» **Exercise objective**
Below are records; reproduce exactly the lines from the first through the one containing "(calls : list (Entity.call EntityType))".

» **Supplied information**
(** X17. In every state the constructor and the calls lead to,
    [remove(id)] followed by [add(id, v)] puts [id] at the end of
    [getAllIdentifiers()], makes [get(id)] return [v], and gives the
    [size] the registry had when [id] was present, one more when it was
    absent; if the two maps listed the same symbols in the same order
    before, they do so afterwards. *)
Theorem remove_then_add {EntityType : Type}
    (entities : option (list (string * EntityType))) (supply : nat)
    (calls : list (Entity.call EntityType))
    (identifier : string) (entity : EntityType) :
  let this := Entity.run calls (Entity.constructor entities supply) in
  let this' :=
    Entity.add identifier entity (snd (Entity.remove identifier this)) in
  Entity.getAllIdentifiers this'
  = List.filter (fun i => negb (String.eqb identifier i))
                (Entity.getAllIdentifiers this) ++ [identifier] /\
  Entity.get identifier this' = Some entity /\
  Entity.size this'
  = (if Entity.has identifier this
     then Entity.size this else S (Entity.size this)) /\
  (aligned this -> aligned this').
Proof.
  intros this this'.
  assert (HI : Inv this) by apply Inv_reachable.
  assert (HIr : Inv (snd (Entity.remove identifier this)))
    by now apply Inv_remove.
  pose proof (has_remove_eq identifier this HI) as Hgone.
  split; [|split; [apply get_add_eq|split]].
  - unfold this', Entity.getAllIdentifiers at 1, Entity.add. simpl.
    rewrite keys_set. unfold Entity.has in Hgone. rewrite Hgone.
    fold (Entity.getAllIdentifiers (snd (Entity.remove identifier this))).
    now rewrite identifiers_remove.
  - unfold this'. rewrite size_add by assumption.
    rewrite (size_remove identifier this HI).
    destruct (Entity.has identifier this); reflexivity.
  - intros Hal. apply aligned_add_absent; [assumption | | assumption].
    now apply aligned_remove.
Qed.

Lemma remove_then_add_witness :
  aligned (Entity.run [] (Entity.constructor (Some [("a", 1%Z); ("b", 2%Z)]) 0))
  /\
  aligned
    (Entity.add "a" 3%Z
       (snd (Entity.remove "a"
               (Entity.run []
                  (Entity.constructor (Some [("a", 1%Z); ("b", 2%Z)]) 0))))).
Proof.
  assert (Hal : aligned
                  (Entity.run []
                     (Entity.constructor (Some [("a", 1%Z); ("b", 2%Z)]) 0)))
    by reflexivity.
  split; [exact Hal|].
  exact (proj2 (proj2 (proj2
           (remove_then_add (Some [("a", 1%Z); ("b", 2%Z)]) 0 [] "a" 3%Z)))
           Hal).
Defined.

» **Response below**
(** X17. In every state the constructor and the calls lead to,
    [remove(id)] followed by [add(id, v)] puts [id] at the end of
    [getAllIdentifiers()], makes [get(id)] return [v], and gives the
    [size] the registry had when [id] was present, one more when it was
    absent; if the two maps listed the same symbols in the same order
    before, they do so afterwards. *)
Theorem remove_then_add {EntityType : Type}
    (entities : option (list (string * EntityType))) (supply : nat)
    (calls : list (Entity.call EntityType))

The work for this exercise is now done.